Stored data:

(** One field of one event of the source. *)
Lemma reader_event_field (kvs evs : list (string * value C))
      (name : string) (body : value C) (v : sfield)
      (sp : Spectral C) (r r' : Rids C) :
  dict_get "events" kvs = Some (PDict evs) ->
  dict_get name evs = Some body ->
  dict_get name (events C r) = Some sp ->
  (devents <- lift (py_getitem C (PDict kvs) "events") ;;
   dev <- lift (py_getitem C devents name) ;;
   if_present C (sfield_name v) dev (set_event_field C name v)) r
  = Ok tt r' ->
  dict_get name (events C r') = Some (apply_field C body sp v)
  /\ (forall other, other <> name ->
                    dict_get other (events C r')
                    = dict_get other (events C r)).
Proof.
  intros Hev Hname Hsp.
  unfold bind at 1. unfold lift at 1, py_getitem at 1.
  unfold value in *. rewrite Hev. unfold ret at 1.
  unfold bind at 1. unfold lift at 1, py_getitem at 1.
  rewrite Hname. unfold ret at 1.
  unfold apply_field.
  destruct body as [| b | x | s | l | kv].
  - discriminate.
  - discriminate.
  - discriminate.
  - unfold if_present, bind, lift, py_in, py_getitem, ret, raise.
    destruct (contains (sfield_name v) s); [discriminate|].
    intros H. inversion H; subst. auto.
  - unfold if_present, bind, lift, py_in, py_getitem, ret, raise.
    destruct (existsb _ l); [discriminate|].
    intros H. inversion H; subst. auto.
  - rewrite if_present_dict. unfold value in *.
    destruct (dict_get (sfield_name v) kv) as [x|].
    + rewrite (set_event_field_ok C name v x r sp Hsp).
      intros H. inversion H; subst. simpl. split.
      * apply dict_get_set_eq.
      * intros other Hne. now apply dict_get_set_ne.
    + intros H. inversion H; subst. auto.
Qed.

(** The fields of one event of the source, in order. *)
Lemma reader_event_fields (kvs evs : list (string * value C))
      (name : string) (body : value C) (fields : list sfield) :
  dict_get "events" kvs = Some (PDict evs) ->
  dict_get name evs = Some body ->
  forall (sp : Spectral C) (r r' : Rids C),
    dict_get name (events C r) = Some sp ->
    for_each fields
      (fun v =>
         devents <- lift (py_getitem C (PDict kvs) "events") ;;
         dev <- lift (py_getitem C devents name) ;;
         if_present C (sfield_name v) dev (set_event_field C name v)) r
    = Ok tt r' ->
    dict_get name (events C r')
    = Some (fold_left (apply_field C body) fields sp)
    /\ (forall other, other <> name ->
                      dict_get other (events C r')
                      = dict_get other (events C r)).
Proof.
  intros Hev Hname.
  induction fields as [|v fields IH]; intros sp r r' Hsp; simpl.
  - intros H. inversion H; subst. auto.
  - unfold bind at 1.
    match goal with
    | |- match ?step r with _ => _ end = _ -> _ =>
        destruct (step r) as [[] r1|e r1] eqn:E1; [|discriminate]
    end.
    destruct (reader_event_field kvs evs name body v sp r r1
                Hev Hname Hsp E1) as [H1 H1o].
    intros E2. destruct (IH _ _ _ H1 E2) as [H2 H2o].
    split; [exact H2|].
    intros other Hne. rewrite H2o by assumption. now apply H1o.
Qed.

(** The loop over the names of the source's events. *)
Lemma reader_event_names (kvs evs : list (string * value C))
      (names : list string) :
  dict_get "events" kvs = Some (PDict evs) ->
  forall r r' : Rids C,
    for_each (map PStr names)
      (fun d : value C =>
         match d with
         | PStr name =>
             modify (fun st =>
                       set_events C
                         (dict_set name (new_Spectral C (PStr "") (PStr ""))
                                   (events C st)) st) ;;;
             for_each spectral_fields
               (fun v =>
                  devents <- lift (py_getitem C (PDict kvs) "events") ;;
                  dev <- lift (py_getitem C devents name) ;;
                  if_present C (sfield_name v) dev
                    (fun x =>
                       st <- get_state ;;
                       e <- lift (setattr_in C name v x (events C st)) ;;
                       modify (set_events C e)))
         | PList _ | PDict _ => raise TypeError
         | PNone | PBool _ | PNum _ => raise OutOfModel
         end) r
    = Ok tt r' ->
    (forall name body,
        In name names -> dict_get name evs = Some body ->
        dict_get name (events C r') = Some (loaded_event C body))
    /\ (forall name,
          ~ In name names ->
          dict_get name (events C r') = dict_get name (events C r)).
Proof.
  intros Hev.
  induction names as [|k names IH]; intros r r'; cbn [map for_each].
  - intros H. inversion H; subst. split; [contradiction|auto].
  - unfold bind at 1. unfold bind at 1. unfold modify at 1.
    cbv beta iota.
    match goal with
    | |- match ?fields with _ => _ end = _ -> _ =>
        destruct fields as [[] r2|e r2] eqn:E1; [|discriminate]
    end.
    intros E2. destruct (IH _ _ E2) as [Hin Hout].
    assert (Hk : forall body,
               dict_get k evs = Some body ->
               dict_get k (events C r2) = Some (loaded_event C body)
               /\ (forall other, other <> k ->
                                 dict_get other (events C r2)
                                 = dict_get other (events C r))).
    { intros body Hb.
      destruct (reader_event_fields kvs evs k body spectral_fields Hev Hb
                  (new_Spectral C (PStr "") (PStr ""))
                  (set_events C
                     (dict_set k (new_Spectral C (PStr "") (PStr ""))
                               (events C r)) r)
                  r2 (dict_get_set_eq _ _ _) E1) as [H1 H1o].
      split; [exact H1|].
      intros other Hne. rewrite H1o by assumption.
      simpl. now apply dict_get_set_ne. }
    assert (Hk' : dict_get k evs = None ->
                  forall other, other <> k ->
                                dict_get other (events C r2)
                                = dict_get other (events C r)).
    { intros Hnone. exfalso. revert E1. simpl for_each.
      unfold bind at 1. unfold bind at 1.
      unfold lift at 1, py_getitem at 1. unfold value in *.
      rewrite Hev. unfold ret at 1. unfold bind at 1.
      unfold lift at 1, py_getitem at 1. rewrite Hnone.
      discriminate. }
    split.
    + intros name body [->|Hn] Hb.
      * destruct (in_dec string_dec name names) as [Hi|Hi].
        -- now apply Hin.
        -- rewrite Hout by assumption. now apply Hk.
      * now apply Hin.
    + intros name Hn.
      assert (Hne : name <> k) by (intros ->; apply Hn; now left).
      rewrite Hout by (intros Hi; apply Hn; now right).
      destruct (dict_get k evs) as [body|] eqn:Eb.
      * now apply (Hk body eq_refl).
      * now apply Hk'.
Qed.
---
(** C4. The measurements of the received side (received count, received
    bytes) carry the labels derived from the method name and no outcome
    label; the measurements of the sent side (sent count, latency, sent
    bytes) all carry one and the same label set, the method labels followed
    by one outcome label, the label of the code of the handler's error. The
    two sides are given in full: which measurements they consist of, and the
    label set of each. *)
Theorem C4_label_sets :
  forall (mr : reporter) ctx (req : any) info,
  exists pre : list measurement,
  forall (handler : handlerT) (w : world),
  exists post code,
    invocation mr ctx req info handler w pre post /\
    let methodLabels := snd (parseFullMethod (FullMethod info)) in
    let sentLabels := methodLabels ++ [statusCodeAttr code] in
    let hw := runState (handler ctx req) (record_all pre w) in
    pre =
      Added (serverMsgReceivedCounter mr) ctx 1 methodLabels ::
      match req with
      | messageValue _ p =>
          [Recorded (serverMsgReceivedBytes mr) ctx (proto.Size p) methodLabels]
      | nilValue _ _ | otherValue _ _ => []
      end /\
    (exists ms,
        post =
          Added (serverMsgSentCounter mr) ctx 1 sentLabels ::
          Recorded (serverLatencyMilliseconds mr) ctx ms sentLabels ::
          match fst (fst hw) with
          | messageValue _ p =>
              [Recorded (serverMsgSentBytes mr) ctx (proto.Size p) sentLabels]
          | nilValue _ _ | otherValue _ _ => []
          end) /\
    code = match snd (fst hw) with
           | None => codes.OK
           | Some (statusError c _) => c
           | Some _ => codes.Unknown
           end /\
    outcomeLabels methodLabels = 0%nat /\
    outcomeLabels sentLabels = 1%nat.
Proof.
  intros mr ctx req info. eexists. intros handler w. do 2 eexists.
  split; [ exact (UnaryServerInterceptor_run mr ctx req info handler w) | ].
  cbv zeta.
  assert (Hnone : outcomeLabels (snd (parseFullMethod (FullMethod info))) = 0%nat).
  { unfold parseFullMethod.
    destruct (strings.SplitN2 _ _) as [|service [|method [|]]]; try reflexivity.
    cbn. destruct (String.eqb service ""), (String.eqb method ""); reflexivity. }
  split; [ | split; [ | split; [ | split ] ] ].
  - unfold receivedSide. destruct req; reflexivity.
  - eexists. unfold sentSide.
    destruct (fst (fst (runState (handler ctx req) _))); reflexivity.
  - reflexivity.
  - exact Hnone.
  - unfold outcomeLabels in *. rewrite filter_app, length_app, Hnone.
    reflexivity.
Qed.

**TASK TO COMPLETE**:
Look through the entries above, find each line containing "assumption", and copy it.

**ANSWER BELOW**:
    intros other Hne. rewrite H2o by assumption. now apply H1o.
      intros other Hne. rewrite H1o by assumption.
        -- rewrite Hout by assumption. now apply Hk.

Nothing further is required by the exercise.